Lecture 3.4
Underfitting & Overfitting
After this lecture you should be able to:
- Define underfitting and overfitting in terms of training and test error, and give an example of each for polynomial regression.
- Explain why overfitting produces large weight values and why this is a diagnostic sign of an over-complex model.
- Sketch the training error and test error as functions of model complexity (order $M$), and explain the shape of each curve.
- Define the generalization gap and explain what a large gap implies about model reliability.
- Describe the two characteristic patterns in the (train error, test error) plane that signal underfitting and overfitting respectively.
- Explain intuitively why gathering more data reduces overfitting.
Linear regression with basis functions gives us control over model complexity — a polynomial of order 1 is very rigid, while one of order 9 can represent almost any smooth function. This flexibility is a double-edged sword. Choosing $M$ too small or too large leads to two distinct failure modes: underfitting and overfitting.
1. Two Failure Modes
Consider fitting polynomials of increasing order $M$ to a small dataset drawn from a sine wave (the "true" function). The MLE solution minimizes the sum of squared errors on the training data.
| Underfitting ($M$ too small) | Overfitting ($M$ too large) | |
|---|---|---|
| Training error | High | Near zero |
| Test error | High | Very high |
| Generalization gap | Small | Large |
| Model behaviour | Too rigid; cannot capture data structure | Memorizes noise; does not generalize |
| Weight magnitudes | Moderate | Very large |
2. Why Overfitting Produces Large Weights
An order-9 polynomial could represent the same smooth function as an order-3 polynomial — the order-3 basis is a subspace of the order-9 basis. But MLE minimizes the training SSE, not the true error. With enough parameters and few data points, the optimizer finds a solution that passes exactly through every training point by using extreme weight values that cancel and amplify each other. The result is a wildly oscillating function that has zero training error but terrible generalization.
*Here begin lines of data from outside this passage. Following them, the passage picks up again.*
(* ===== verification/ShardCtrler.v ===== *)
(** * The shard controller server (shardctrler/server.go)

    The controller is a replicated state machine whose state is the list of
    all configurations.  [applyToStateMachine] and [applyHandler] are the
    transitions made for each committed operation; [RequestHandler] is split at
    its lock and channel operations into [request_begin], [request_end] and
    [request_cleanup]. *)

From S2P Require Import Prelude Persister Chan RaftApi ShardConfig Rebalance.

Module ShardCtrler.

Definition OK : string := "OK".
Definition ErrWrongLeader : string := "ErrWrongLeader".

Definition JoinArgsType : Z := 1.
Definition LeaveArgsType : Z := 2.
Definition MoveArgsType : Z := 3.
Definition QueryArgsType : Z := 4.

(** The operation stored in the log; [CommandArgs] has the same fields. *)
Record Op := mkOp {
  ArgsType : Z;
  Servers : gmap Z (list string);   (* Join *)
  GIDs : list Z;                    (* Leave *)
  Shard : Z;                        (* Move *)
  GID : Z;                          (* Move *)
  QNum : Z;                         (* Query: desired config number *)
  SeqNum : Z;                       (* for deduplication *)
  ClientID : Z                      (* for deduplication *)
}.

(** [Op{}], what a failed type assertion yields. *)
Definition zeroOp : Op := mkOp 0 ∅ [] 0 0 0 0 0.

Record CommandArgs := mkCommandArgs {
  ca_ArgsType : Z;
  ca_Servers : gmap Z (list string);
  ca_GIDs : list Z;
  ca_Shard : Z;
  ca_GID : Z;
  ca_Num : Z;
  ca_SeqNum : Z;
  ca_ClientID : Z
}.

Record CommandReply := mkCommandReply {
  ReplyType : Z;
  WrongLeader : bool;
  rErr : string;
  rConfig : Config
}.

(** [&CommandReply{}]. *)
Definition zeroReply : CommandReply := mkCommandReply 0 false "" emptyConfig.

(** [Op{args.ArgsType, ...}]. *)
Definition op_of_args (args : CommandArgs) : Op :=
  mkOp (ca_ArgsType args) (ca_Servers args) (ca_GIDs args) (ca_Shard args) (ca_GID args)
       (ca_Num args) (ca_SeqNum args) (ca_ClientID args).

Record server := mkServer {
  configs : list Config;            (* indexed by config num *)
  waitChan : waitroom Op;
  clientSeq : gmap Z Z
}.

Definition set_configs (sc : server) (cs : list Config) : server :=
  mkServer cs (waitChan sc) (clientSeq sc).
Definition set_waitChan (sc : server) (w : waitroom Op) : server :=
  mkServer (configs sc) w (clientSeq sc).
Definition set_clientSeq (sc : server) (m : gmap Z Z) : server :=
  mkServer (configs sc) (waitChan sc) m.

(** [StartServer]: one configuration, number 0, with no groups. *)
Definition StartServer : server := mkServer [emptyConfig] empty_waitroom ∅.

(** ** The state machine *)

(** The Join loop: a group that is already present is deleted first. *)
Definition join_groups (copyMap newServers : gmap Z (list string)) : gmap Z (list string) :=
  map_fold (λ gid values copyMap,
              let copyMap' := match copyMap !! gid with
                              | Some _ => delete gid copyMap
                              | None => copyMap
                              end in
              <[gid := values]> copyMap')
           copyMap newServers.

Definition leave_groups (copyMap : gmap Z (list string)) (gids : list Z) : gmap Z (list string) :=
  foldl (λ copyMap gid, delete gid copyMap) copyMap gids.

Section machine.
Context {KO : KeyOrder}.

(** Appends the configuration whose groups are [copyMap]. *)
Definition append_rebalanced (sc : server) (oldNum : Z) (oldShards : list Z)
    (copyMap : gmap Z (list string)) : Go server :=
  '(newShards, _) ← rebalance (getGIDtoShardsMap oldShards copyMap) oldShards copyMap;
  mret (set_configs sc (configs sc ++ [mkConfig (oldNum + 1) newShards copyMap])).

Definition applyToStateMachine (sc : server) (appliedOp : Op) : Go server :=
  old ← index (configs sc) (zlen (configs sc) - 1);
  let oldNum := Num old in
  let oldShards := Shards old in
  let oldGroups := Groups old in
  if ArgsType appliedOp =? JoinArgsType then
    append_rebalanced sc oldNum oldShards
      (join_groups (GetGroupMapCopy oldGroups) (GetGroupMapCopy (Servers appliedOp)))
  else if ArgsType appliedOp =? LeaveArgsType then
    append_rebalanced sc oldNum oldShards
      (leave_groups (GetGroupMapCopy oldGroups) (GIDs appliedOp))
  else if ArgsType appliedOp =? MoveArgsType then
    shardsCopy ← GetShardsCopy oldShards;
    shardsCopy' ← set_index shardsCopy (Shard appliedOp) (GID appliedOp);
    mret (set_configs sc (configs sc ++ [mkConfig (oldNum + 1) shardsCopy' oldGroups]))
  else mret sc.

(** One pass of the [applyHandler] loop. *)
Definition applyHandler (sc : server) (applyMsg : ApplyMsg Op) : Go server :=
  if negb (CommandValid applyMsg) then mret sc
  else
    let appliedOp := default zeroOp (Command applyMsg) in
    let sc1 := match clientSeq sc !! ClientID appliedOp with
               | Some _ => sc
               | None => set_clientSeq sc (<[ClientID appliedOp := 0]> (clientSeq sc))
               end in
    sc2 ← (if SeqNum appliedOp <=? map_get 0 (clientSeq sc1) (ClientID appliedOp)
           then mret sc1 else applyToStateMachine sc1 appliedOp);
    w ← wait_notify (waitChan sc2) (CommandIndex applyMsg) appliedOp;
    mret (set_waitChan sc2 w).
End machine.

(** ** Queries *)
Definition getConfig (sc : server) (i : Z) : Go Config :=
  lastConfig ← index (configs sc) (zlen (configs sc) - 1);
  if (i =? -1) || (zlen (configs sc) <=? i) then mret lastConfig
  else index (configs sc) i.

(** ** The request handler *)
Definition getWaitCh (sc : server) (i : Z) : server * Z :=
  let '(w, c) := wait_get (waitChan sc) i in (set_waitChan sc w, c).

Definition wrong_leader (reply : CommandReply) : CommandReply :=
  mkCommandReply (ReplyType reply) true ErrWrongLeader (rConfig reply).

Section handler.
Context {R : Type} `{RaftService R Op}.

(** Up to the wait: either the reply is final, or the request waits on a
    channel for the entry at a log index. *)
Definition request_begin (rf : R) (sc : server) (args : CommandArgs) (reply : CommandReply)
  : Go (R * server * (CommandReply + Z * Z)) :=
  let '(_, isLeader) := rs_GetState rf in
  if negb isLeader then mret (rf, sc, inl (wrong_leader reply))
  else
    '(rf', (i, _, isLeader')) ← rs_Start rf (op_of_args args);
    if negb isLeader' then mret (rf', sc, inl (wrong_leader reply))
    else let '(sc', waitCh) := getWaitCh sc i in mret (rf', sc', inr (i, waitCh)).
End handler.

(** What ends the wait. *)
Inductive wake := WTimeout | WReceived (r : received Op).

(** From the wake-up to the reply. *)
Definition request_end (sc : server) (args : CommandArgs) (reply : CommandReply) (ev : wake)
  : Go CommandReply :=
  match ev with
  | WTimeout | WReceived RClosed | WReceived RBlocked => mret (wrong_leader reply)
  | WReceived (RValue applyOp) =>
      if (SeqNum applyOp =? ca_SeqNum args) && (ClientID applyOp =? ca_ClientID args) then
        reply1 ← (if ArgsType applyOp =? QueryArgsType then
                    queryConfig ← getConfig sc (ca_Num args);
                    shards ← GetShardsCopy (Shards queryConfig);
                    mret (mkCommandReply (ReplyType reply) (WrongLeader reply) (rErr reply)
                            (mkConfig (Num queryConfig) shards
                               (GetGroupMapCopy (Groups queryConfig))))
                  else mret reply);
        mret (mkCommandReply (ReplyType reply1) (WrongLeader reply1) OK (rConfig reply1))
      else mret (wrong_leader reply)
  end.

(** The goroutine that closes the channel and drops it from the map. *)
Definition request_cleanup (sc : server) (i waitCh : Z) : Go server :=
  w ← wait_release (waitChan sc) i waitCh; mret (set_waitChan sc w).

(** ** Persistence *)
Section persist.
Context `{Codec (list Config * gmap Z Z)}.

Definition getServerPersistData (sc : server) : bytes :=
  gob_encode (configs sc, clientSeq sc).

Definition readServerPersistData (sc : server) (data : bytes) : server :=
  if (zlen data <? 1) then sc
  else match gob_decode data with
       | None => sc
       | Some (cs, seq) => set_clientSeq (set_configs sc cs) seq
       end.
End persist.

End ShardCtrler.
Diagnostic. Inspecting the weight vector is a useful sanity check: if fitted weights are orders of magnitude larger than expected given the scale of the data, this is a strong signal of overfitting — even before looking at any test data.
3. Training and Test Error Curves
Plotting RMSE as a function of model order $M$ reveals a characteristic pattern:
- Training error decreases monotonically with $M$: a more flexible model can always fit the training data at least as well as a less flexible one.
- Test error follows a U-shape: it decreases as the model gains enough capacity to capture the true signal, then increases once the model is complex enough to fit the noise.
The generalization gap — the difference between test error and training error — grows on the right side of this plot. A large gap means the training error is no longer representative of real-world performance.
4. Diagnosing from the (Train, Test) Plane
Underfitting: both train and test error are high, and the gap between them is small. The model performs poorly everywhere, but at least the training error gives an honest estimate of test performance. The problem is capacity — the model class is too restricted.
Overfitting: train error is low but test error is high, and the gap is large. The training error is misleading — it does not reflect how the model will perform on new data. The problem is that the model has fitted to the noise rather than the signal.
5. More Data as a Remedy
With more training data, overfitting becomes harder: the model can no longer pass through every point exactly and must instead find weights that make reasonable compromises. A model that seemed badly overfit with $N = 10$ points may fit well with $N = 100$. The training error rises slightly (the model no longer memorizes every point) while the test error drops substantially.
This is why, in machine learning, data is often the most valuable resource. More data improves generalization without any changes to the model or the optimizer. In practice, data collection can be expensive — which motivates the regularization approach of the next lecture.